_Given data_
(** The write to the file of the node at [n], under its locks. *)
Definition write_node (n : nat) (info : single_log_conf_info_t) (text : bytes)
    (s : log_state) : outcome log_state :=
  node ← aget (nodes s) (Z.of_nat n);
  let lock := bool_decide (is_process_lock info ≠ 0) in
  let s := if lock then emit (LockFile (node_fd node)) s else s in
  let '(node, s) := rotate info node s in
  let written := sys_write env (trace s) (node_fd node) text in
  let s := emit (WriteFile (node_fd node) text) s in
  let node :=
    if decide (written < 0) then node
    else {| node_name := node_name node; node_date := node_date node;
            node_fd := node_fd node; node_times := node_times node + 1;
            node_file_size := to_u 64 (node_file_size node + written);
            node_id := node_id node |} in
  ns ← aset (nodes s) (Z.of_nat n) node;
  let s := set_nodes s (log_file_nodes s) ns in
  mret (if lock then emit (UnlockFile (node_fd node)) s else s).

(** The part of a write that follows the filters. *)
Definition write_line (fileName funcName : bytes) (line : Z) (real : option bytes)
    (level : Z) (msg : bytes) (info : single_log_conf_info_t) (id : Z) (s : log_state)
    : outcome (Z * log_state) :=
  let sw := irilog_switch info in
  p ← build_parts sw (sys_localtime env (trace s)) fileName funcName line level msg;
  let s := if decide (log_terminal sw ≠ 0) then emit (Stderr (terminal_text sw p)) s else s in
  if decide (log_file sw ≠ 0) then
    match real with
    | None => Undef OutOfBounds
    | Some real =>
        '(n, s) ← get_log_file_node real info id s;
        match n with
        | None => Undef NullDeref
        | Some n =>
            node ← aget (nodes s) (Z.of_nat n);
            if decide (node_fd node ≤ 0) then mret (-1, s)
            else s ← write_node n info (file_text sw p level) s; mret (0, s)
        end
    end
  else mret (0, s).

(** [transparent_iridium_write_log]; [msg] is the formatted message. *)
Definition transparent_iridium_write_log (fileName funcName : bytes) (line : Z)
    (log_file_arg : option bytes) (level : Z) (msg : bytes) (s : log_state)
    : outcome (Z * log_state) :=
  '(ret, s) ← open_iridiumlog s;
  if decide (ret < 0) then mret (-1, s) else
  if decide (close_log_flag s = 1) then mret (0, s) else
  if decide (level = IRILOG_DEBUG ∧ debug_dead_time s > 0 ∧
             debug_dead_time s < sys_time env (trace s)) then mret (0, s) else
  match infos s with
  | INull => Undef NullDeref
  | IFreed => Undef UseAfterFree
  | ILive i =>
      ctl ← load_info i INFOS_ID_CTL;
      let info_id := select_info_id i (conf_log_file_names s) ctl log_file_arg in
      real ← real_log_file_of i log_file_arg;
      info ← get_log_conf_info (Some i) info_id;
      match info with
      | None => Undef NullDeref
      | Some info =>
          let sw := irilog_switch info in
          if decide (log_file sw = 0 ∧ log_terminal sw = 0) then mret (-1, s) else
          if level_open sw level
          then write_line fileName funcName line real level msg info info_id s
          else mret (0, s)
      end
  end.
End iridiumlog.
--
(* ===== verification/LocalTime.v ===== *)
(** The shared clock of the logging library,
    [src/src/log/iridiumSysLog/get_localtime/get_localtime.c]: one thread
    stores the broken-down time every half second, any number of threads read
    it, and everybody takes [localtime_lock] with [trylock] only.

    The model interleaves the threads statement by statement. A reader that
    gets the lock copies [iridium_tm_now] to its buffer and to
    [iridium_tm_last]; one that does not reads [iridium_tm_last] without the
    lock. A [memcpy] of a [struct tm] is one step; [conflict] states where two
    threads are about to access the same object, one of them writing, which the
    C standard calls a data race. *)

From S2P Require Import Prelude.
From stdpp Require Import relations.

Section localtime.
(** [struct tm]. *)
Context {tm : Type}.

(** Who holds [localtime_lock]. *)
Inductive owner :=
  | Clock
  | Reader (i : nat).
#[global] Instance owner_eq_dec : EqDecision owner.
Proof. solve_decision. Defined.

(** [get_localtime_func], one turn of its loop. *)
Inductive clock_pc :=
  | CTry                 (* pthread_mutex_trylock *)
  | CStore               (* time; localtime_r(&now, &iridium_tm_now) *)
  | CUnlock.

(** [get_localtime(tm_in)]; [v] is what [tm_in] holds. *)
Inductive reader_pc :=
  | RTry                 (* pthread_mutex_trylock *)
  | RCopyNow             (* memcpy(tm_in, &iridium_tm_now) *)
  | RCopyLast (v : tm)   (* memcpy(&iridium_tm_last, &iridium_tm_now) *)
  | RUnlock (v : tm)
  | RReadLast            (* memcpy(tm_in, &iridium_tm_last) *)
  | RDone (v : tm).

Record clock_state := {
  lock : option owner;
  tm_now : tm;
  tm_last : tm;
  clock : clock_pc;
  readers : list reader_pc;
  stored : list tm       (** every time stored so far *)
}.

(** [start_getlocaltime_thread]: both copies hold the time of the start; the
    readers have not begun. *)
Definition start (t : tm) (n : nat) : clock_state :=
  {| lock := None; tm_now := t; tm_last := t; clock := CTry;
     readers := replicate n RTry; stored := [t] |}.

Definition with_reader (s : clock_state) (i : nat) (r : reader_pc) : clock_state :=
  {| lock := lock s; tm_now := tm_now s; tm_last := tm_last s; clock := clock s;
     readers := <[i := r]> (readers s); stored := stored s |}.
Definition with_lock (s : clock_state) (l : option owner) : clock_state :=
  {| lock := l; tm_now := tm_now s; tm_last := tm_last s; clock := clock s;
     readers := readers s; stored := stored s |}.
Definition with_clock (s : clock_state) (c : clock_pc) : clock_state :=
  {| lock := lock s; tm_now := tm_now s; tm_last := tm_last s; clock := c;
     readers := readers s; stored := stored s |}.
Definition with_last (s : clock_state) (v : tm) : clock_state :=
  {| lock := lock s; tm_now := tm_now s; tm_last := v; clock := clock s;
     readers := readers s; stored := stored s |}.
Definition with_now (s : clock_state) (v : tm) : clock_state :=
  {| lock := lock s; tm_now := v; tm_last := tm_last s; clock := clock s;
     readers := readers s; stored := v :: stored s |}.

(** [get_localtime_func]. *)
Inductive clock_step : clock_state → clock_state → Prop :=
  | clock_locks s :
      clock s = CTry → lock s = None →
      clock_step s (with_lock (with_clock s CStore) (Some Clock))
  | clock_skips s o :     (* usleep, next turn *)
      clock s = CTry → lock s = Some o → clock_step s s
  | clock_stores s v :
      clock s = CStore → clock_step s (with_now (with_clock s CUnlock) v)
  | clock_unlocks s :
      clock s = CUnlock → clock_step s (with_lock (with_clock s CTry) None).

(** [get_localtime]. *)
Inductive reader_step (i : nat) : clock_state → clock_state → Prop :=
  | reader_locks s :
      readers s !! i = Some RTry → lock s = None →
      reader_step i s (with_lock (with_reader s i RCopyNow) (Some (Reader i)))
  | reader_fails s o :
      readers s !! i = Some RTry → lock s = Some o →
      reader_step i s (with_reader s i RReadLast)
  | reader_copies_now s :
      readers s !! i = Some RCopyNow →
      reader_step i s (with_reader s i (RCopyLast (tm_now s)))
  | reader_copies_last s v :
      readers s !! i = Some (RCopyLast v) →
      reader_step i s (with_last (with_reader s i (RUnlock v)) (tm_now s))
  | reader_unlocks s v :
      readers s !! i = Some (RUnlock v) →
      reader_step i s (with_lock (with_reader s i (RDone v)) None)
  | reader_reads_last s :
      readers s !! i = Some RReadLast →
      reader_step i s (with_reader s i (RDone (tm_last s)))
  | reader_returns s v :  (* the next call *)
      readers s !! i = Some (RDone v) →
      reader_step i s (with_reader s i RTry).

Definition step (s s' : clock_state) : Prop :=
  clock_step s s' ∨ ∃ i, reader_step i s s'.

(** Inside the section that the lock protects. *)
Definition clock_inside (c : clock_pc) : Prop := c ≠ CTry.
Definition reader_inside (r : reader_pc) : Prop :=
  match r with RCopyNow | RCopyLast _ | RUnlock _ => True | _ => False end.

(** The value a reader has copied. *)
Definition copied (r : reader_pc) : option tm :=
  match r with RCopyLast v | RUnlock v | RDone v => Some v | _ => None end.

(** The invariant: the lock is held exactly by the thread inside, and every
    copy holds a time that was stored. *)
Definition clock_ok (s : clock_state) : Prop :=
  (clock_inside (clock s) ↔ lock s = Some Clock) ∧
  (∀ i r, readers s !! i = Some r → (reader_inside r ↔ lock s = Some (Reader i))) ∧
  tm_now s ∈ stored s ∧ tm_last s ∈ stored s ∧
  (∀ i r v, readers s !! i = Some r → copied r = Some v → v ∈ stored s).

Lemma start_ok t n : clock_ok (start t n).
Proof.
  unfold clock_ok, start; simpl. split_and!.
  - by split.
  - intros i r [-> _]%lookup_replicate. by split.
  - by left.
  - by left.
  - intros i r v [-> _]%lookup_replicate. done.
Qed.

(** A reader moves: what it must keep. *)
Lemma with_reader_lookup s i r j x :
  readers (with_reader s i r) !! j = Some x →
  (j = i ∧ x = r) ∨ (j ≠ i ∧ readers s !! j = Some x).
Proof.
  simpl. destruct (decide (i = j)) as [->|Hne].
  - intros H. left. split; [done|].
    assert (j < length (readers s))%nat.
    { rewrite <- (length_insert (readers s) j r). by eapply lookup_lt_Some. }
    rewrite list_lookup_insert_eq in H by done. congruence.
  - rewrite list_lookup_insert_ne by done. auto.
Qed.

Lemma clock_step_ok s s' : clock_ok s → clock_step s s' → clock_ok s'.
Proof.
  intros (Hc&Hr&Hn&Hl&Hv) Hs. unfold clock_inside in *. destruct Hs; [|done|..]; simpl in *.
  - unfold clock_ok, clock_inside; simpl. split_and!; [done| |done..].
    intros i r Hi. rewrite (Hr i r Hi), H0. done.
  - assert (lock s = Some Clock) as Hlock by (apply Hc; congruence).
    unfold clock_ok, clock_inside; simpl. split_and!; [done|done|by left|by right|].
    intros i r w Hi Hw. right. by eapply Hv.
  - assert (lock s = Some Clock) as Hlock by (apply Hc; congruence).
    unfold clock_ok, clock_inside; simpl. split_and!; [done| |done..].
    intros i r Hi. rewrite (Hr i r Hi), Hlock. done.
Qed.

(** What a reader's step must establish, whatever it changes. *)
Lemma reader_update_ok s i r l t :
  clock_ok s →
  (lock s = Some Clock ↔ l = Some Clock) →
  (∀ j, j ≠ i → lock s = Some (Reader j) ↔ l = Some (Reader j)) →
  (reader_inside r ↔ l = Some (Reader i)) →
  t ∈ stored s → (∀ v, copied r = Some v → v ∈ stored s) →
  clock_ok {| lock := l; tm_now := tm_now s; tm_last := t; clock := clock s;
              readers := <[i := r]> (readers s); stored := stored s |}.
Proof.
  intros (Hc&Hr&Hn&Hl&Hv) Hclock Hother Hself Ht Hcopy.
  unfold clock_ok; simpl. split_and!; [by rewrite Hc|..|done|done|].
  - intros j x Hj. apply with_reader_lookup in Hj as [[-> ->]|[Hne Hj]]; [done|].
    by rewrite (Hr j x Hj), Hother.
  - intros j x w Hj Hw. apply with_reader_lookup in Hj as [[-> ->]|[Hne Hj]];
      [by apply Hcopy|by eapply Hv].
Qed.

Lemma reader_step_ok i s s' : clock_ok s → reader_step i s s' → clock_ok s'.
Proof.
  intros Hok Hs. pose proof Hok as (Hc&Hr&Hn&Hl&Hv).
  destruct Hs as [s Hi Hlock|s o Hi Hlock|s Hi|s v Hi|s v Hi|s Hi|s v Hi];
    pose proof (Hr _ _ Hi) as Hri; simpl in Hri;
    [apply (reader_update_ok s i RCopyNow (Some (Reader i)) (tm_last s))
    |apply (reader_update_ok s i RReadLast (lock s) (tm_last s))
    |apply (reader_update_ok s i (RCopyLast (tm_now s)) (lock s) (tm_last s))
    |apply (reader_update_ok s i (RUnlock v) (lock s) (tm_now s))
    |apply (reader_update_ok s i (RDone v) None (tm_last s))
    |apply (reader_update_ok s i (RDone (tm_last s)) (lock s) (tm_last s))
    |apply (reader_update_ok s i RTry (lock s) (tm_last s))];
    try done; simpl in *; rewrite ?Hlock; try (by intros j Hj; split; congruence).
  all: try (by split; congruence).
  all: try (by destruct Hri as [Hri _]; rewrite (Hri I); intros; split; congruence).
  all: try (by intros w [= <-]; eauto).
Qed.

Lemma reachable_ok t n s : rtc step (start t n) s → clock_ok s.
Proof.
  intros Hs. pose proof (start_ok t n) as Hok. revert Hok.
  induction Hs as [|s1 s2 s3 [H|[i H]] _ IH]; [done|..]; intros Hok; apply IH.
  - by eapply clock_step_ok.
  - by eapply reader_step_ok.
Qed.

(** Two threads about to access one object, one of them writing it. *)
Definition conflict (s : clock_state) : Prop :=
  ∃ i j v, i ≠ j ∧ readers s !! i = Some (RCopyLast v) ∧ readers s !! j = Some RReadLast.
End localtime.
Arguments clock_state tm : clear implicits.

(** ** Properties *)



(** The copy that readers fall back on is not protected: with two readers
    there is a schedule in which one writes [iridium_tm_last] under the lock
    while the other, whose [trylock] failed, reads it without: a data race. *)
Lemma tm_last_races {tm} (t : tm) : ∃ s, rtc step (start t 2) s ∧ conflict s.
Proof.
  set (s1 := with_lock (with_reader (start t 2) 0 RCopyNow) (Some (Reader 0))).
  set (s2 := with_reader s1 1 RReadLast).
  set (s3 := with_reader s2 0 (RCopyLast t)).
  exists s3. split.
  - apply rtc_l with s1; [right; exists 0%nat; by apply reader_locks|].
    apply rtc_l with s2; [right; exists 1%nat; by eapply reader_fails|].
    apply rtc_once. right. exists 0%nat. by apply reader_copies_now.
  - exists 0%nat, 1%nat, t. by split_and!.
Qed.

_Your assignment_
Look above for the line containing "RTry → lock s = Some o →". Output from there through the line containing "readers s !! i = Some (RCopyLast v) →", exactly and inclusively.

_Answer box_
      readers s !! i = Some RTry → lock s = Some o →
      reader_step i s (with_reader s i RReadLast)
  | reader_copies_now s :
      readers s !! i = Some RCopyNow →
      reader_step i s (with_reader s i (RCopyLast (tm_now s)))
  | reader_copies_last s v :
      readers s !! i = Some (RCopyLast v) →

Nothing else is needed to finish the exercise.